INFORMATION SUPPLIED:
(** The loop invariant of [build_coco_json]. *)
Definition coco_inv
    (st : list coco_image * gset string * list coco_annotation) : Prop :=
  NoDup (map img_id st.1.1)
  /\ (forall s, s ∈ st.1.2 <-> s ∈ map img_id st.1.1)
  /\ forall (i : nat) a,
       st.2 !! i = Some a ->
       ann_id a = Z.of_nat i /\ ann_image_id a ∈ st.1.2 /\ ann_iscrowd a = 0.

Lemma coco_samples_inv (self : YouTubeBBDetection (list obj))
    (idxs : list Z) :
  forall st st',
    coco_inv st -> coco_samples self idxs st = Ok st' ->
    coco_inv st'
    /\ (forall s, s ∈ st.1.2 -> s ∈ st'.1.2)
    /\ (forall idx, idx ∈ idxs ->
          exists sid, index (_sample_ids self) idx = Ok sid /\ sid ∈ st'.1.2)
    /\ (forall a, a ∈ st'.2 ->
          a ∈ st.2
          \/ exists idx label box,
               _load_label_at self idx None = Ok label
               /\ box ∈ label /\ box_ann box a).
Proof.
  induction idxs as [| idx idxs IH]; intros [[imgs dn] anns] st' Hinv; simpl.
  - intros [= <-]. split; [exact Hinv | split; [auto | split]].
    + intros idx Hidx. inversion Hidx.
    + intros a Ha. now left.
  - intros H. apply bind_Ok in H as (sid & Hsid & H).
    set (st1 := if bool_decide (sid ∈ dn) then (imgs, dn)
                else (imgs ++ [{| img_file_name := sid; img_id := sid |}],
                      {[ sid ]} ∪ dn)) in *.
    destruct st1 as [imgs1 dn1] eqn:E1.
    apply bind_Ok in H as (label & Hlabel & H).
    apply bind_Ok in H as (anns1 & Hanns & H).
    destruct Hinv as (Hnd & Hdn & Hann). simpl in Hnd, Hdn, Hann.
    assert (Hsub : forall s, s ∈ dn -> s ∈ dn1).
    { intros s Hs. unfold st1 in E1.
      destruct (bool_decide (sid ∈ dn)); injection E1 as <- <-;
        [exact Hs | apply elem_of_union; right; exact Hs]. }
    assert (Hin1 : sid ∈ dn1).
    { unfold st1 in E1. destruct (bool_decide (sid ∈ dn)) eqn:Ed;
        injection E1 as <- <-;
        [now apply bool_decide_eq_true in Ed
        | apply elem_of_union; left; now apply elem_of_singleton]. }
    apply coco_boxes_Ok in Hanns as (new & -> & Hnew & Hk).
    assert (Hinv1 : coco_inv (imgs1, dn1, anns ++ new)).
    { unfold coco_inv. simpl. unfold st1 in E1.
      destruct (bool_decide (sid ∈ dn)) eqn:Ed; injection E1 as <- <-.
      - split; [exact Hnd | split; [exact Hdn |]].
        intros i a Hi. apply lookup_app_Some in Hi as [Hi | [Hge Hi]].
        + exact (Hann i a Hi).
        + destruct (Hk _ a Hi) as (Hid & Him & Hcr).
          split; [rewrite Hid; f_equal; lia | split; [| exact Hcr]].
          rewrite Him. now apply bool_decide_eq_true in Ed.
      - apply bool_decide_eq_false in Ed.
        rewrite map_app. simpl. split; [| split].
        + apply NoDup_app. split; [exact Hnd | split].
          * intros x Hx Hx'. apply list_elem_of_singleton in Hx' as ->.
            apply Ed, Hdn, Hx.
          * apply NoDup_singleton.
        + intros s. rewrite elem_of_union, elem_of_singleton,
            elem_of_app, list_elem_of_singleton, Hdn. tauto.
        + intros i a Hi. apply lookup_app_Some in Hi as [Hi | [Hge Hi]].
          * destruct (Hann i a Hi) as (Hid & Him & Hcr).
            split; [exact Hid | split; [| exact Hcr]].
            apply elem_of_union. right. exact Him.
          * destruct (Hk _ a Hi) as (Hid & Him & Hcr).
            split; [rewrite Hid; f_equal; lia | split; [| exact Hcr]].
            rewrite Him. apply elem_of_union. left.
            now apply elem_of_singleton. }
    destruct (IH _ _ Hinv1 H) as (Hinv' & Hmono & Hidx & Horigin).
    simpl in Hmono, Horigin.
    split; [exact Hinv' | split; [| split]].
    + intros s Hs. simpl in Hs. apply Hmono, Hsub, Hs.
    + intros idx' Hidx'. apply elem_of_cons in Hidx' as [-> | Hidx'].
      * exists sid. split; [exact Hsid | apply Hmono, Hin1].
      * apply Hidx, Hidx'.
    + intros a Ha. destruct (Horigin a Ha) as [Hold | Hnew'];
        [| now right].
      apply elem_of_app in Hold as [Hold | Hold]; [now left |].
      right. apply list_elem_of_lookup in Hold as [k Hka].
      destruct (Forall2_lookup_r _ _ _ _ _ Hnew Hka) as (box & Hbox & Hba).
      exists idx, label, box.
      split; [exact Hlabel | split; [| exact Hba]].
      apply list_elem_of_lookup. eauto.
Qed.

Lemma coco_inv_init : coco_inv ([], ∅, []).
Proof.
  unfold coco_inv. simpl. split; [constructor | split].
  - intros s. split; intros H;
      [apply elem_of_empty in H; contradiction | inversion H].
  - intros i a H. discriminate H.
Qed.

YOUR TASK:
Print exactly the lines from the one containing "apply list_elem_of_lookup. eauto." through the last line of the records above, both included.

REPLY:
      apply list_elem_of_lookup. eauto.
Qed.

Lemma coco_inv_init : coco_inv ([], ∅, []).
Proof.
  unfold coco_inv. simpl. split; [constructor | split].
  - intros s. split; intros H;
      [apply elem_of_empty in H; contradiction | inversion H].
  - intros i a H. discriminate H.
Qed.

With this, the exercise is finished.